* Task details *
Exactly the lines from the one containing "rewrite (star_digits (length" through the final line of the data are to be written out again, with nothing added.

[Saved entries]
(** The loop of [[0-9]*] before a continuation that cannot fail takes all
    the digits there are. *)
Lemma star_digits (fuel : nat) :
  forall (pre d rest : str) (c : caps),
    s = pre ++ d ++ rest ->
    forallb isdigit d = true ->
    match rest with [] => True | x :: _ => isdigit x = false end ->
    length d <= fuel ->
    star_loop (run (RRange "0" "9") s) K fuel (length pre) c
    = K (length pre + length d) c.
Proof.
  induction fuel as [|fuel IH]; intros pre d rest c Hs Hd Hrest Hlen.
  - destruct d; [|simpl in Hlen; lia]. simpl. now rewrite Nat.add_0_r.
  - assert (Hn : nth_error s (length pre) = hd_error (d ++ rest))
      by (rewrite Hs; apply nth_error_middle).
    cbn [star_loop]. rewrite run_range, Hn.
    destruct d as [|b d].
    + simpl. rewrite Nat.add_0_r. destruct rest as [|x rest]; [reflexivity|].
      simpl. change (in_range "0" "9" x) with (isdigit x). now rewrite Hrest.
    + simpl in Hd. apply andb_true_iff in Hd as [Hb Hd]. simpl hd_error.
      cbv iota. change (in_range "0" "9" b) with (isdigit b). rewrite Hb.
      assert (Hle : (S (length pre) <=? length pre) = false)
        by (apply Nat.leb_gt; lia).
      rewrite Hle.
      assert (E : star_loop (run (RRange "0" "9") s) K fuel (S (length pre)) c
                  = K (length pre + length (b :: d)) c).
      { replace (S (length pre)) with (length (pre ++ [b]))
          by (rewrite length_app; simpl; lia).
        rewrite (IH (pre ++ [b]) d rest c).
        - f_equal. rewrite length_app. simpl. lia.
        - rewrite Hs, <- app_assoc. reflexivity.
        - exact Hd.
        - exact Hrest.
        - simpl in Hlen. lia. }
      rewrite E. destruct (K _ c) eqn:EK; [reflexivity|].
      now apply K_total in EK.
Qed.

(** [[0-9]+] before such a continuation: all the digits, and at least
    one. *)
Lemma run_digits1 (pre d rest : str) (c : caps) :
  s = pre ++ d ++ rest ->
  forallb isdigit d = true ->
  match rest with [] => True | x :: _ => isdigit x = false end ->
  run digits1 s (length pre) c K
  = match d with
    | [] => None
    | _ :: _ => K (length pre + length d) c
    end.
Proof.
  intros Hs Hd Hrest. unfold digits1, RPlus.
  assert (Hn : nth_error s (length pre) = hd_error (d ++ rest))
    by (rewrite Hs; apply nth_error_middle).
  rewrite run_cat, run_range, Hn.
  destruct d as [|b d].
  - destruct rest as [|x rest]; [reflexivity|]. simpl.
    change (in_range "0" "9" x) with (isdigit x). now rewrite Hrest.
  - simpl in Hd. apply andb_true_iff in Hd as [Hb Hd]. simpl hd_error.
    cbv iota. change (in_range "0" "9" b) with (isdigit b). rewrite Hb.
    rewrite run_star.
    replace (S (length pre)) with (length (pre ++ [b]))
      by (rewrite length_app; simpl; lia).
    rewrite (star_digits (length s) (pre ++ [b]) d rest c).
    + f_equal. rewrite length_app. simpl. lia.
    + rewrite Hs, <- app_assoc. reflexivity.
    + exact Hd.
    + exact Hrest.
    + rewrite Hs, !length_app. simpl. lia.
Qed.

* Output *
    rewrite (star_digits (length s) (pre ++ [b]) d rest c).
    + f_equal. rewrite length_app. simpl. lia.
    + rewrite Hs, <- app_assoc. reflexivity.
    + exact Hd.
    + exact Hrest.
    + rewrite Hs, !length_app. simpl. lia.
Qed.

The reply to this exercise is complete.